Last year I predicted that the annual average would be somewhere between 4736 MW (symmetrical sigmoidal fit) and 5336 MW (quadratic regression). My top pick was the linear regression value of 5076 MW. The actual value through December 28: 5419 MW.

I need to update my script to also tally up thermal generation and out-of-state imports. The real goal of renewable generation, after all, is to decrease the use of fossils. I should see falling thermal/imports dependency as renewables output increases, though I know that some of the new renewables growth has basically just compensated for falling hydroelectric generation that California is suffering from drought.

Comment by Matt

More good news. Thanks!

Comment by Heteromeles

Since I first started following the collapse blogosphere, I’ve noticed that predictions of collapse have tended to be premature. Predictions on global warming on the other hand, seem to have been overly conservative. There seem to be more positive feedback mechanisms than we have the ability to imagine. Nature is more inventive than the scientists.
Re the collapse scenario, it feels a lot like the coyote off the cliff.
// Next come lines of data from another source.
(** A table whose keys already increase strictly comes back from
    [sort_values] as it is, whatever the algorithm. *)
Lemma scenario_sorted_unique (l : list (Lorenz.row float)) :
  Permutation l
    [lorenz_row_f 1 10 1 1; lorenz_row_f 2 20 1 1; lorenz_row_f 3 30 1 1] ->
  StronglySorted
    (fun a b => key_le (Lorenz.per_capita_expenditure a)
                  (Lorenz.per_capita_expenditure b) = true) l ->
  l = [lorenz_row_f 1 10 1 1; lorenz_row_f 2 20 1 1; lorenz_row_f 3 30 1 1].
Proof.
  intros Hperm Hsorted.
  apply (StronglySorted_unique_strong
           (fun a b => key_le (Lorenz.per_capita_expenditure a)
                         (Lorenz.per_capita_expenditure b) = true)); [|done| |done].
  - intros x1 x2 H1 H2. rewrite Hperm in H1.
    rewrite !elem_of_cons, elem_of_nil in H1, H2.
    destruct H1 as [->|[->|[->|[]]]], H2 as [->|[->|[->|[]]]];
      vm_compute; intros; congruence.
  - repeat constructor.
Qed.
(** The longitude half-extent is not negative, grows with the scale and is
    no smaller for a smaller cosine. *)
Lemma halfLon_le (s1 s2 c1 c2 : float) :
  is_finite s1 = true -> is_finite s2 = true ->
  (0 <? s1) = true -> (s1 <=? s2) = true ->
  (0 <? c2) = true -> (c2 <=? c1) = true -> (c1 <=? 1) = true ->
  nonneg ((s1 * (1 / (111.320 * c1))) / 2)
  /\ ((s1 * (1 / (111.320 * c1))) / 2 <=? (s2 * (1 / (111.320 * c2))) / 2) = true.
Proof.
  intros F1 F2 P L Pc Lc Uc.
  apply is_finite_finite in F1, F2. apply ltb_zero_pos in P.
  destruct (degLonPerKm_le c1 c2 Pc Lc Uc) as [K Kle].
  destruct (mul_le s1 s2 _ _ F1 F2 P L K Kle) as [N M].
  destruct (positive_by_computation 2 eq_refl) as [F P2].
  exact (div_le _ _ 2 N M F P2).
Qed.



End GeoFacts.

Section GeoRuns.

Import Geo GeoScenario.

Local Open Scope float_scope.





End GeoRuns.

(** ** The imagery request *)

Section WvsFacts.

Import Wvs.

Lemma free_app (sep : ascii) (s t : string) :
  free sep (s ++ t) = free sep s && free sep t.
Proof.
  induction s as [| c s IH]; simpl; [reflexivity |].
  now rewrite IH, andb_assoc.
Qed.

(** Byte by byte, decoding undoes encoding. *)
Lemma urldecode_encodeByte (c : ascii) (rest : string) :
  urldecode (encodeByte c ++ rest) = String c (urldecode rest).
Proof.
  destruct c as [[] [] [] [] [] [] [] []]; reflexivity.
Qed.

(** An encoded byte is neither [&] nor [=]. *)
Lemma encodeByte_free (c : ascii) :
  free "&"%char (encodeByte c) = true /\ free "="%char (encodeByte c) = true.
Proof.
  destruct c as [[] [] [] [] [] [] [] []]; split; reflexivity.
Qed.

Lemma urldecode_urlencode (s : string) : urldecode (urlencode s) = s.
Proof.
  induction s as [| c s IH]; simpl; [reflexivity |].
  now rewrite urldecode_encodeByte, IH.
Qed.

Lemma urlencode_free (s : string) :
  free "&"%char (urlencode s) = true /\ free "="%char (urlencode s) = true.
Proof.
  induction s as [| c s [IH1 IH2]]; simpl; [now split |].
  rewrite !free_app, IH1, IH2.
  destruct (encodeByte_free c) as [-> ->]. now split.
Qed.

Lemma nameValue_app (n v : string) :
  free "="%char n = true -> nameValue (n ++ String "="%char v) = (n, v).
Proof.
  induction n as [| c n IH]; simpl; [reflexivity |].
  intros F. apply andb_prop in F as [Ne F].
  destruct (Ascii.eqb c "=") eqn:E; [discriminate |].
  now rewrite (IH F).
Qed.
Lemma neg_log_sum_ones (N : nat) :
  neg_log_sum (fin_vec (replicate N 1)) = Fin 0.
Proof.
  unfold neg_log_sum. rewrite fsum_zero; [simpl; f_equal; lra|].
  apply Forall_forall. intros t Ht.
  apply list_elem_of_fmap in Ht as (u & -> & Hu).
  apply list_elem_of_fmap in Hu as (r & -> & Hr).
  apply elem_of_replicate in Hr as [-> _]. simpl.
  destruct (Rlt_dec 0 1); [|lra]. rewrite ln_1. reflexivity.
Qed.

(** When all samples share one label, the forward pass of an iteration at
    an image batch of real numbers finds [p_target = 1] everywhere and the
    loss 0. *)
Lemma adv_forward_single_label (self : model) (y_target : list Z) (c : Z)
    (x0 x : fmat) :
  image_batch x0 = true -> image_batch x = true ->
  length x = length x0 -> (2 <= length x)%nat ->
  length y_target = length x -> Forall (fun l => l = c) y_target ->
  Forall (Forall (fun t => is_fin t = true)) x0 ->
  Forall (Forall (fun t => is_fin t = true)) x ->
  adv_forward self y_target (map (forward1 self) x0) x
  = Ok {| pass_call := {| arg_x := map (forward1 self) x;
                          arg_y_target := y_target;
                          arg_x_orig := Some (map (forward1 self) x0) |};
          pass_loss := Fin 0 |}.
Proof.
  intros Hx0 Hx Hlen HN Hy Hsame Hf0 Hf.
  destruct (rows_as_fin_mat _ (is_fin_forward_rows self x0 Hf0)) as (O0 & HO0).
  destruct (rows_as_fin_mat _ (is_fin_forward_rows self x Hf)) as (O & HO).
  assert (HsO : shaped (length x) (output_dim self) O).
  { apply fin_mat_shaped; rewrite <- HO;
      [apply length_map | apply forward1_rows]. }
  assert (HsO0 : shaped (length x) (output_dim self) O0).
  { apply fin_mat_shaped; rewrite <- HO0;
      [rewrite length_map; congruence | apply forward1_rows]. }
  assert (Hp : get_prob self O y_target (Some O0) = Ok (replicate (length x) 1)).
  { rewrite (get_prob_Ok self (length x) (output_dim self)) by assumption.
    f_equal. apply map_seq_const. intros i Hi.
    apply (p_target_wrt_all_same _ (length x) _ _ _ c); try assumption.
    apply HsO. }
  apply get_prob_fl_Fin in Hp. simpl in Hp.
  unfold adv_forward. rewrite (forward_Ok self x Hx). cbn [bind].
  unfold call_get_prob. cbn [arg_x arg_y_target arg_x_orig].
  rewrite HO, HO0, Hp. cbn [bind].
  rewrite neg_log_sum_ones. reflexivity.
Qed.

(** ** The search on two black images with one label *)

Lemma imap_const {A B : Type} (v : B) (l : list A) :
  imap (fun _ _ => v) l = replicate (length l) v.
Proof. induction l as [|a l IH]; [reflexivity|]. simpl. f_equal. exact IH. Qed.

Lemma zip_fadd_replicate (n : nat) (a b : fl) :
  zip_with fadd (replicate n a) (replicate n b) = replicate n (fadd a b).
Proof. induction n as [|n IH]; [reflexivity|]. simpl. rewrite IH. reflexivity. Qed.

Lemma like_two (a b : fvec) (f : nat -> nat -> fl) :
  like [a; b] f = [imap (fun k _ => f 0%nat k) a; imap (fun k _ => f 1%nat k) b].
Proof. reflexivity. Qed.

Lemma flat_image_length (c : R) : length (Examples.flat_image c) = 784%nat.
Proof. apply length_replicate. Qed.

Lemma flat_image_is_fin (c : R) :
  Forall (fun t => is_fin t = true) (Examples.flat_image c).
Proof.
  apply Forall_forall. intros t Ht.
  apply elem_of_replicate in Ht as [-> _]. reflexivity.
Qed.

Lemma two_images_is_fin :
  Forall (Forall (fun t => is_fin t = true)) Examples.two_images.
Proof. repeat constructor; apply flat_image_is_fin. Qed.

(** The batch of the random start with all draws 1/2 and step size 1. *)
Lemma two_images_noised :
  zip_with (zip_with fadd) Examples.two_images
    (like Examples.two_images
          (fun n k => Fin (0 + 1 * Examples.half_draws n k)))
  = [Examples.flat_image (1 / 2); Examples.flat_image (1 / 2)].
Proof.
  unfold Examples.two_images. rewrite like_two. unfold Examples.half_draws.
  rewrite !imap_const, flat_image_length. cbn [zip_with].
  unfold Examples.flat_image. rewrite zip_fadd_replicate.
  replace (fadd (Fin 0) (Fin (0 + 1 * (1 / 2)))) with (Fin (1 / 2))
    by (simpl; f_equal; lra).
  reflexivity.
Qed.

Lemma forward_two_images (c : R) :
  0 <= c ->
  forward Examples.first_pixel [Examples.flat_image c; Examples.flat_image c]
  = Ok [[Fin c]; [Fin c]].
Proof.
  intros Hc. rewrite forward_Ok by reflexivity.
  cbn [map]. rewrite (forward1_first_pixel_flat c Hc). reflexivity.
Qed.

(** The gradient oracle of the example vanishes on the two black images. *)
Lemma flat_grad_two_images (loss : fmat -> result fl) :
  like Examples.two_images (Examples.flat_grad loss Examples.two_images)
  = [fin_vec Examples.null_grad; fin_vec Examples.null_grad].
Proof.
  assert (Hfin : forallb is_fin (Examples.flat_image 0) = true).
  { apply forallb_forall. intros t Ht. apply list_elem_of_In in Ht.
    apply elem_of_replicate in Ht as [-> _]. reflexivity. }
  unfold Examples.two_images at 1. rewrite like_two.
  unfold Examples.flat_grad, Examples.two_images.
  cbn [lookup list_lookup]. rewrite Hfin.
  rewrite !imap_const, flat_image_length.
  unfold fin_vec, Examples.null_grad.
  change (map Fin) with (fmap (M:=list) Fin). rewrite fmap_replicate.
  reflexivity.
Qed.

Lemma null_grad_length : length (fin_vec Examples.null_grad) = 784%nat.
Proof. rewrite fin_vec_length. apply length_replicate. Qed.

(** The forward pass of the first iteration on the two black images. *)
Lemma two_images_forward :
  adv_forward Examples.first_pixel [0; 0]%Z
    (map (forward1 Examples.first_pixel) Examples.two_images)
    Examples.two_images
  = Ok {| pass_call :=
            {| arg_x := map (forward1 Examples.first_pixel) Examples.two_images;
               arg_y_target := [0; 0]%Z;
               arg_x_orig :=
                 Some (map (forward1 Examples.first_pixel) Examples.two_images) |};
          pass_loss := Fin 0 |}.
Proof.
  apply (adv_forward_single_label _ _ 0%Z);
    [ reflexivity | reflexivity | reflexivity | apply Nat.le_refl | reflexivity
    | repeat constructor | apply two_images_is_fin | apply two_images_is_fin ].
Qed.

(** A batch of two images that are nan at every pixel. *)
Lemma nan_batch_step (d : fmat) :
  map length d = [784%nat; 784%nat] ->
  map (map (fclamp 0 1))
    (zip_with (zip_with fadd) [replicate 784 NaN; replicate 784 NaN] d)
  = [replicate 784 NaN; replicate 784 NaN].
Proof.
  destruct d as [|d0 [|d1 [|d2 d]]]; try discriminate.
  intros H. injection H as H0 H1.
  cbn [zip_with map]. rewrite !zip_fadd_nan_l, map_fclamp_nan by assumption.
  reflexivity.
Qed.

Lemma nan_batch_not_in_unit :
  ~ pixels_in_unit [replicate 784 NaN; replicate 784 NaN].
Proof.
  intros H. apply Forall_cons in H as [H _].
  change 784%nat with (S 783) in H. cbn [replicate] in H.
  apply Forall_cons in H as [(r & Hr & _) _]. discriminate.
Qed.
We know that he will eventually feel gravity and drop, but apparently, our perception and the machinations of finance and happy news from the media keep the metaphorical coyote suspended.
I guess what I’m saying is that while we can see trends going up or down, we don’t have a good feeling for their angles of incline or decline. So yes, we know that the world is finite and that entropy is a real thing and so, sooner or later we will disperse energy and resources to the point where we can no longer re-use them. They will in effect be gone forever on any time scale that matters to human beings in the present.
Re climate change mitigation, I am pessimistic, not that climate change couldn’t be mitigated in principle, but simply because it hasn’t been in fact and there isn’t a whole lot of evidence that that will change regardless of COP21. China may do something locally, simply because their air is unbreathable, but the US where most of the population seems to believe that global warming is a hoax seems unlikely to do much to reduce green house gas emissions.
All in all, hopes that collapse of industrial society will happen soon enough to arrest further GHG emissions is probably just hope. Seems we are doomed to watch reality unfold and our predictions of the future continue to be wrong.
I also believe that everyone loves predictions of the future and doesn’t really care if they turn out to be true. Otherwise fortune tellers and psychics would have gone out of business long ago.